Spike Lee, el gran maestre de la orden de directores negros, siempre está ahí, encabezando todas las listas, referencias y artículos en los que se analiza el papel de los afroamericanos tras una cámara.

Está arriba a todos los niveles y, a mi juicio, con toda justicia. A pesar de combinar grandes películas con grandes morrallas, él es y será el tipo que encarriló definitivamente el trabajo iniciado por otros como Melvin Van Peebles o Michael Schultz, y que otros, como los hermanos Hughes o el siempre irregular John Singleton, se encargaron de finiquitar.

Pero ¿qué ocurrió con Carl Franklin?.

Más conocido por su papel de eterno perseguidor del Equipo A en la famosa serie televisiva, poco se supo de él, salvo que dirigió la más que recomendable “One True Thing”, después del fiasco que supuso “El diablo vestido de azul”, la apuesta que debió equipararle con los grandes de la industria.

Y es una lástima, porque Carl Franklin dirigió una de las grandes películas de los noventa: “Un paso en falso”. Thriller brutal en el que un reguero de cadáveres servía de hilo conductor a una historia de amor imposible entre un sheriff de pueblo, enamorado (pese a unos prejuicios raciales que a duras penas consigue contener) de quien no debe y en el lugar menos indicado para ello.

Cruda, brutal, lírica y ante todo desesperadamente romántica, así es “Un Paso en Falso”. En su día se convirtió en una “cult movie” solo apta para esnobistas enterados que con seguridad no la valoraron en su medida. Hoy está prácticamente olvidada, como olvidado está su director; un tipo de talento que siempre se negó a mostrar el latente conflicto racial que vive su país de otro modo que no fuese el suyo, sin venderse a politicamente correctas doctrinas tío Tom (negro bueno haga lo que haga – blanco malo, malo, malo…), tan dañinas como los viejos prejuicios que tanta vengüenza y rencor siguen provocando.

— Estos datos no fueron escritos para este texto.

(* ===== verification/Vl2.v ===== *)
(** * Vl2: Ethernet frames over the virtual network (zerotier-node: vl2.rs). A frame is
    delivered only from a peer whose certificate of membership the network accepts. *)
From S2P Require Export NodeState.

Module Vl2.
Section Vl2.
Context {P : Prims}.

(** ** Outgoing packets *)

Definition build_encrypted_verb_packet (packet_id : Z) (our_address dest_address : bytes) (verb : Verb)
    (payload shared_secret : bytes) : step (option bytes) :=
  let total_len := 28 + len payload in
  let* r := attempt ((Root.write_header packet_id dest_address our_address
                        (Z.shiftl CIPHER_SUITE_C25519_POLY1305_SALSA2012 3) verb;*
                      put 28 (28 + len payload) payload;*
                      Root.on_head total_len (fun p => Armor.armor_packet shared_secret p true))
                     (replicate (Z.to_nat (28 + len payload)) (b8 0))) in
  Ok (snd <$> r).

(** A serializer run on a zeroed buffer of [n] bytes; the written prefix. Serializers do not
    fail: an error is impossible here. *)
Definition serialized (m : W Z) (n : Z) : step (option bytes) :=
  let* r := attempt (m (replicate (Z.to_nat n) (b8 0))) in
  match r with
  | Some (l, buf) => let* data := slice buf 0 l in Ok (Some data)
  | None => Ok None
  end.
Lemma queued_filter_le (Q : PendingEncryptedPacket -> Prop) `{forall x, Decision (Q x)} l : (queued (filter Q l) <= queued l)%nat.
Proof. pose proof (queued_filter Q l). lia. Qed.

Lemma queued_drop k l : (queued (drop k l) <= queued l)%nat.
Proof. revert k. unfold queued. induction l as [|x l IH]; intros [|k]; simpl; try lia. specialize (IH k). lia. Qed.

Lemma queue_packet_weight n source from pid now data :
  (weight (NodeOps.queue_pending_encrypted_packet n source from pid now data) <= weight n + length data)%nat.
Proof.
  unfold weight, NodeOps.queue_pending_encrypted_packet. cbv zeta. set (live := filter _ (nd_packets n)).
  assert (queued live <= queued (nd_packets n))%nat as Hq by apply queued_filter_le.
  destruct (existsb _ _); [unfold with_packets; cbn [nd_packets nd_reassembly]; lia|]. unfold with_packets; cbn [nd_packets nd_reassembly]. rewrite queued_app. pose proof (queued_drop 1 live).
  destruct (_ <=? _); unfold queued in *; simpl in *; lia.
Qed.

Lemma take_pending_weight n source pending n' : NodeOps.take_pending n source = (pending, n') ->
  weight n = (queued pending + weight n')%nat.
Proof.
  intros [= <- <-]. pose proof (queued_filter (fun p => pp_source p = source) (nd_packets n)). unfold weight. simpl. lia.
Qed.

(** ** Runs *)

(** [runs pan m Q]: [m] ends, with a value that satisfies [Q] or, if [pan] says so, a panic. *)
Definition runs {A} (pan : Prop) (m : step A) (Q : A -> Prop) : Prop :=
  match m with Ok a => Q a | Panic => pan | Err _ | Hang => False end.

Lemma runs_bind {A B} pan (m : step A) (k : A -> step B) Q R :
  runs pan m R -> (forall a, R a -> runs pan (k a) Q) -> runs pan (rbind m k) Q.
Proof. destruct m; simpl; auto. Qed.

Lemma runs_mono {A} pan (m : step A) (Q R : A -> Prop) : runs pan m R -> (forall a, R a -> Q a) -> runs pan m Q.
Proof. destruct m; simpl; auto. Qed.

Lemma runs_safe {A} pan (m : step A) Q : safe m Q -> runs pan m Q.
Proof. by destruct m. Qed.

Lemma safe_runs {A} (m : step A) Q : runs False m Q -> safe m Q.
Proof. by destruct m. Qed.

Tal vez sea esa la razón por la que no encabeza listas que debería liderar. Tal vez se considere su implicación política y social como insuficiente. Tal vez John Singleton antes de montar su infantiloide “Higher Learning” debería haber visionado y comprendido los subterraneos de “Un Paso en Falso” para hacer a aquella más soportable.